The Appellant dissatisfied with this decision of the trial Court appealed to this Court. The notice of appeal which was dated 28/07/10 was filed at the registry of the lower court on the same date. It contained two grounds of appeal with the statement that further grounds of appeal will be filed upon receipt of the record of proceedings. The Appellant however did not file any further grounds of appeal. It is clear from the two grounds of appeal that both grounds dealt with the issue of the lack of service of the Court processes on the Appellant.
In accordance with the rules of this Court, both parties filed their respective briefs of argument, thus joining issue on the matter. The Appellant's brief of argument dated 1/9/10 was filed on 3/9/10. Learned counsel to the appellant adopted the said brief as the Appellants' argument in this appeal. He urged this Court to allow the appeal because the lower Court lacks the jurisdiction to entertain the suit for lack of service which is fundamental and germane in law.
Learned counsel to the Respondent also adopted their brief of argument dated and filed on 21/9/10 as the Respondent's argument in the appeal and urged the court to dismiss the appeal as being completely devoid of merit.
The Appellant distilled a sole issue for determination from his two grounds of appeal and it reads as follows:
"Whether in the instant case, the Court was right to have assumed jurisdiction and even award judgment to the Respondent, when it was clear that the Appellant being a necessary party to this suit was never served the originating processes of the suit in question and therefore could not have been aware of the Court action against him."

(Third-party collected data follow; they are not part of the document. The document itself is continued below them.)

(** X13: the entry points that change the tree leave the endpoint's store
    alone: whatever they are called with and however they end, they send
    no FilesCp or FilesRm, no PinAdd or PinRm and no NamePublish.  The
    store is written by [persist] only. *)
Theorem mutation_leaves_store (m : Mutation) (w : World) :
  let w' := (runMutation net path_Join m w).2 in
  calls w' = calls w ++ sentBetween w w' /\
  Forall (fun rq => isMfsWrite (call rq) = false /\ isPinCall (call rq) = false /\
                    isPublish (call rq) = false)
         (sentBetween w w').
Proof.
  cbv zeta. destruct (runMutation_sends m w) as (sent & Hc & Hall).
  unfold sentBetween. rewrite Hc, drop_app_length. split; [reflexivity|].
  eapply Forall_impl; [exact Hall|]. intros rq H. cbv beta in H.
  unfold isStoreWrite in H. apply negb_true_iff in H.
  apply orb_false_iff in H as [H Hp]. apply orb_false_iff in H as [Hm Hpin]. auto.
Qed.

Lemma listEntries_onlySends fp f rootHash dir links entries :
  onlySends (listEntries net path_Join fp f rootHash dir links entries).
Proof.
  revert entries. induction links as [|link rest IH]; intros entries; cbn [listEntries];
    unfold api_ObjectStat.
  - apply onlySends_ret.
  - destruct (l_Type link =? FileEntryTypeFolder)%Z; [apply IH|].
    apply onlySends_bind; [exact (onlySends_send net _ _)|].
    intros [stat|e]; [apply IH|apply onlySends_ret].
Qed.

Lemma listEntries_sends fp f rootHash dir links entries :
  sendsOnly isLookup (listEntries net path_Join fp f rootHash dir links entries).
Proof.
  revert entries. induction links as [|link rest IH]; intros entries; cbn [listEntries];
    unfold api_ObjectStat; sends_with ltac:(apply IH).
Qed.

Lemma sendsOnly_sentBetween {A} P (m : M A) (w : World) :
  sendsOnly P m -> Forall (fun rq => P (call rq) = true) (sentBetween w (m w).2).
Proof.
  intros H. destruct (H w) as (sent & Hc & Hall).
  unfold sentBetween. rewrite Hc, drop_app_length. exact Hall.
Qed.

(** X14: listing a directory, looking an object up and making a public link
    change nothing in the process but the log, and what they send are
    lookups: Ls and ObjectStat. *)
Theorem reading_only_looks_up (fp : nat) (path : string) :
  (onlySends (Fs_List net path_Join fp path) /\
   onlySends (NewObject net path_Join fp path) /\
   onlySends (PublicLink net path_Join fp path)) /\
  forall w,
    Forall (fun rq => isLookup (call rq) = true)
           (sentBetween w (Fs_List net path_Join fp path w).2) /\
    Forall (fun rq => isLookup (call rq) = true)
           (sentBetween w (NewObject net path_Join fp path w).2) /\
    Forall (fun rq => isLookup (call rq) = true)
           (sentBetween w (PublicLink net path_Join fp path w).2).
Proof.
  split; [split; [|split]|].
  - unfold Fs_List, api_Ls. only_sends. apply listEntries_onlySends.
  - apply NewObject_onlySends.
  - unfold PublicLink, api_ObjectStat. only_sends.
  - intros w. split; [|split]; apply sendsOnly_sentBetween.
    + unfold Fs_List, api_Ls. sends_with ltac:(apply listEntries_sends).
    + unfold NewObject, api_Ls, api_ObjectStat. sends_with fail.
    + unfold PublicLink, api_ObjectStat. sends_with fail.
Qed.

Lemma listEntries_entries fp f rootHash dir links entries0 w entries w' :
  listEntries net path_Join fp f rootHash dir links entries0 w = (Done (Ok entries), w') ->
  exists new sent,
    entries = entries0 ++ new /\ w' = addCalls sent w /\
    entryRemote <$> new = (fun link => path_Join [dir; l_Name link]) <$> links /\
    entryIsDir <$> new = linkIsFolder <$> links /\
    length sent = length (filter (fun link => linkIsFolder link = false) links).
Proof.
  revert entries0 w. induction links as [|link rest IH]; intros entries0 w; cbn [listEntries].
  - intros [= <- <-]. exists [], []. rewrite app_nil_r, addCalls_nil.
    repeat split; reflexivity.
  - pose proof (eq_refl : linkIsFolder link = (l_Type link =? FileEntryTypeFolder)%Z) as Hdef.
    destruct (linkIsFolder link) eqn:Hfolder; rewrite <- Hdef.
    + intros H. apply IH in H as (new & sent & -> & -> & Hrem & Hdir & Hlen).
      exists (EntryDir (path_Join [dir; l_Name link]) :: new), sent.
      rewrite <- app_assoc. cbn [app fmap list_fmap entryRemote entryIsDir].
      rewrite Hfolder, filter_cons_False by (rewrite Hfolder; discriminate).
      repeat split; try reflexivity; try exact Hlen; f_equal; assumption.
    + unfold api_ObjectStat, bind at 1, send.
      destruct (net (calls w) (srv (api f)) _) as [stat|e] eqn:Hstat; [|discriminate].
      intros H. apply IH in H as (new & sent & -> & -> & Hrem & Hdir & Hlen).
      eexists (EntryObject _ :: new), (_ :: sent).
      rewrite <- app_assoc. cbn [app fmap list_fmap entryRemote entryIsDir newObject remote].
      rewrite Hfolder, filter_cons_True by exact Hfolder.
      split; [reflexivity|]. split; [rewrite addCalls_addCalls; reflexivity|].
      repeat split; cbn [length]; f_equal; assumption.
Qed.

(** X15: a listing that returns has one entry for every link that [Ls] gave
    for the directory, in the order of the links: a directory for a
    folder link and an object for any other, each under the joined name.
    After the Ls it sent one ObjectStat for every link that is not a
    folder. *)
Theorem List_entries (fp : nat) (dir : string) (w w' : World) (entries : list DirEntry) :
  Fs_List net path_Join fp dir w = (Done (Ok entries), w') ->
  exists f r links,
    fss w !! fp = Some f /\ getRoot (ipfsRoot f) w = (Done r, w) /\
    api_Ls net (api f) (path_Join [hash r; relativePath path_Join f dir]) w
      = (Done (Ok links), addCalls (take 1 (sentBetween w w')) w) /\
    entryRemote <$> entries = (fun link => path_Join [dir; l_Name link]) <$> links /\
    entryIsDir <$> entries = linkIsFolder <$> links /\
    length (sentBetween w w')
    = S (length (filter (fun link => linkIsFolder link = false) links)).
Proof.
  unfold Fs_List, bind at 1, getFs.
  destruct (fss w !! fp) as [f|] eqn:Hf; [|discriminate].
  unfold bind at 1.
  destruct (getRoot (ipfsRoot f) w) as [o1 w1] eqn:Hroot.
  assert (w1 = w) as ->.
  { destruct (onlySends_getRoot (ipfsRoot f) w) as (o & sent & E).
    unfold getRoot in *. destruct (ipfsRoot f) as [a|]; [destruct (roots w !! a)|];
      congruence. }
  destruct o1 as [r|v|]; try discriminate.
  unfold bind at 1.
  destruct (api_Ls net (api f) _ w) as [o2 w2] eqn:Hls.
  assert (Hw2 : exists rq, w2 = addCalls [rq] w).
  { revert Hls. unfold api_Ls, bind, send, ret, panic.
    split_matches; intros [= <- <-]; eauto. }
  destruct Hw2 as (rq & ->).
  destruct o2 as [[links|e]|v|]; try discriminate.
  2:{ destruct (isApiError e); discriminate. }
  intros H. apply listEntries_entries in H as (new & sent & -> & -> & Hrem & Hdir & Hlen).
  exists f, r, links. rewrite addCalls_addCalls, sentBetween_addCalls.
  cbn [app take length]. rewrite take_0.
  repeat split; try assumption; try reflexivity. rewrite Hlen. reflexivity.
Qed.




(** X19: [Put] stores the patched hash before it looks the new object up: once
    the content was added and the link patched in, the root has the hash
    of the patch, whatever the lookup gives and whatever [Put] returns. *)
Theorem Put_commits_before_lookup (fp : nat) (content remote : string) (w : World)
    (f : Fs) (a : nat) (r : Root) (added : FileAdded) (result : HasHash) :
  let addRq := {| to := srv (api f); call := Add (path_Split remote).2 content;
                  failure := None |} in
  fss w !! fp = Some f -> ipfsRoot f = Some a -> roots w !! a = Some r ->
  isReadOnly r = false ->
  net (calls w) (srv (api f)) (Add (path_Split remote).2 content) = Ok added ->
  net (calls w ++ [addRq]) (srv (api f))
      (ObjectPatchAddLink (hash r) (relativePath path_Join f remote) (fa_Hash added))
    = Ok result ->
  roots (Put net path_Join fp content remote w).2
  = <[a := Root_with_hash (Hash result) r]> (roots w).
Proof.
  intros addRq Hf Ha Hr Hro Hadd Hpatch.
  unfold Put, checkReadOnly, api_Add, api_ObjectPatchAddLink, modifyRoot,
    getFs, getRoot, bind at 1 2 3 4 5 6 7 8, send, ret.
  rewrite Hf, Ha, Hr, Hro, Hadd. cbn [roots addCalls World_with_calls calls replyFailure].
  rewrite Hr. fold addRq. cbn [calls addCalls World_with_calls]. rewrite Hpatch.
  cbn [roots addCalls World_with_calls calls]. rewrite Hr.
  match goal with |- roots (NewObject _ _ _ _ ?w1).2 = _ =>
    destruct (NewObject_onlySends net path_Join fp remote w1) as (o & sent & ->) end.
  reflexivity.
Qed.

(** X20: [MergeDirs] on a writable root: with no directory it panics on
    [dirs[0]], with one directory it sends nothing and leaves the process
    as it is. *)
Theorem MergeDirs_short_lists (fp : nat) (w : World) (f : Fs) (a : nat) (r : Root) :
  fss w !! fp = Some f -> ipfsRoot f = Some a -> roots w !! a = Some r ->
  isReadOnly r = false ->
  MergeDirs net path_Join fp [] w = (Panicked indexOutOfRange, w) /\
  forall dir, MergeDirs net path_Join fp [dir] w = (Done None, w).
Proof.
  intros Hf Ha Hr Hro.
  unfold MergeDirs, checkReadOnly, modifyRoot, getFs, getRoot, bind, ret, panic.
  rewrite Hf, Ha, Hr, Hro. split; [reflexivity|]. intros dir.
  cbn [mergeDirs]. unfold ret. rewrite !Hr.
  f_equal. replace (Root_with_hash (hash r) r) with r by (destruct r; reflexivity).
  rewrite list_insert_id by exact Hr. destruct w; reflexivity.
Qed.
(** [mark_selected_filled]: [answer] is what the user answers to
    [messagebox.askyesno], [now] what [now_iso()] returns. *)
Definition mark_selected_filled (selection : list string) (answer : bool)
    (now : string) (app : App) : App :=
  match _selected_tray selection app with
  | None => app
  | Some tray =>
      if answer then
        let key := default "" (tray !! "key") in
        let timestamp := now in
        let '(updated, store) := manual_mark_filled key timestamp (state_store app) in
        if updated then
          {| state_store := store;
             app_records := app_records app;
             app_low_alerts := app_low_alerts app;
             app_open_empties := get_open_empties store;
             app_events := get_events store;
             status := "Tray marked filled manually." |}
        else
          {| state_store := store;
             app_records := app_records app;
             app_low_alerts := app_low_alerts app;
             app_open_empties := app_open_empties app;
             app_events := app_events app;
             status := "Tray was already resolved." |}
      else app
  end.

End Application.

(** ** Vocabulary of the application properties *)

(** Every entry carries, in its field "key", the key it is stored
    under. *)
Definition keyed (d : odict entry) : Prop :=
  forall key (e : entry), dict_get key d = Some e -> e !! "key" = Some key.
(* ================================================================== *)
(** * The statements at concrete inputs *)
(* ================================================================== *)

(** A, B and C queued offline; the online event and a click on the sync
    button arrive together and every request is answered 200: six requests,
    each entry accepted twice. *)
Lemma C1_overlap_witness :
  submissions_ABC <> []
  /\ ok 200 = true
  /\ Forall (fun a =>
               accepted_count a
                 (Async.exchanges
                    (Async.run (fresh_page false "/entry")
                       (saves submissions_ABC
                        ++ Async.Online :: Async.ManualSync
                           :: in_turns 3 (Response 200))))
               = 2%nat) [0; 1; 2]%nat
  /\ List.length
       (Async.exchanges
          (Async.run (fresh_page false "/entry")
             (saves submissions_ABC
              ++ Async.Online :: Async.ManualSync :: in_turns 3 (Response 200))))
     = 6%nat.
Proof.
  assert (H1 : submissions_ABC <> []) by discriminate.
  assert (H2 : ok 200 = true) by reflexivity.
  destruct (C1_overlapping_passes_accept_twice false "/entry" submissions_ABC 200 H1 H2)
    as [Hc [Hx _]].
  exact (conj H1 (conj H2 (conj Hc (f_equal (@List.length Exchange) Hx)))).
Defined.

(** A pass that runs alone: the online event after three saves, the first
    request accepted, the second rejected by the network.  The page ends as
    the run of calls that settle one after the other says. *)
Example pass_alone_agrees :
  let w := run (fresh false "/entry") ops_ABC_then_sync in
  let p :=
    Async.run (fresh_page false "/entry")
      (saves submissions_ABC
       ++ [Async.Online; Async.Settles 0 (Response 201); Async.Settles 0 NetworkError]) in
  Async.queue p = pendingEntries w
  /\ Async.localStorage p = localStorage w
  /\ Async.exchanges p = exchanges w
  /\ Async.ui p = ui w
  /\ Async.isOnline p = isOnline w.
Proof. vm_compute. repeat split. Qed.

The Respondent on his part also distilled a lone issue for determination in this appeal, and same is adumbrated thus:-
"Whether the Defendant who was served by substituted means was not served with the originating processes in this suit as required by the rules of Court."
In Sterling and Eng. Nig, Ltd v. Mahmood Yahaya (2005) 22 NSQQR 1 at 20. It has been held that an Appeal court can formulate an issue or issues for determination based on the grounds of appeal filed where the issues formulated by the parties are inadequate for the determination of the appeal.
In the instant case the issue formulated for determination by both the Appellant and the Respondent are inelegantly couched and are inadequate for the determination of this appeal.
However two main questions can be deduced from the grounds and notice of appeal and these are,
i. whether the trial court erred in law when it granted an order for substituted service of the originating processes in the suit; and
ii. whether the trial judge erred in law in entering a summary judgment against the Appellant.
Learned counsel to the Appellant submitted that service of process is a fundamental requirement for Court's jurisdiction, he referred the Court to the cases of;
FULANI VS TUMBURKAI (2005) ALL FWLR (PART 291) PAGE 1649 AT 1651 - 1652. UBA PLC VS AYINKA (2000) NWLR (PART 663) PAGE 83 AT 88.
Learned counsel to the appellant argued that the Lower Court did not have any jurisdiction to entertain the matter let alone give judgment since the Appellant as a necessary party was not served with the originating summons of the Court.
The court was referred to the case of REMAWA vs NACB CONSULTANCY AND FINANCE COMPANY LIMITED (2007) ALL FWLR (PART 349) PAGE 1111 AT 1115.
He submitted that the judgment of the Lower Court against the Appellant was delivered without jurisdiction and the effect of judgment without jurisdiction has been duly established in the case of OLUFEAGBA VS ABDULRAHEEM (2010) ALL FWLR (PART 521) PAGE 1033 AT 1039.
The learned counsel to the Appellant contended that the purported service of the originating summons on a party that is not a necessary party to the suit is fatal to the case of the Respondent as there are alternative procedures provided by law for service of originating summons in the nature of substituted service by pasting at the last known address of a party or at the Court premises or publication on the pages of a newspaper.
Learned counsel to the Appellant referred the Court to Order 7 Rule 3 of the High Court Civil Procedure Rules of 2007 and submitted that the Appellant did not give any written authority to his legal practitioner to accept service of the originating summons.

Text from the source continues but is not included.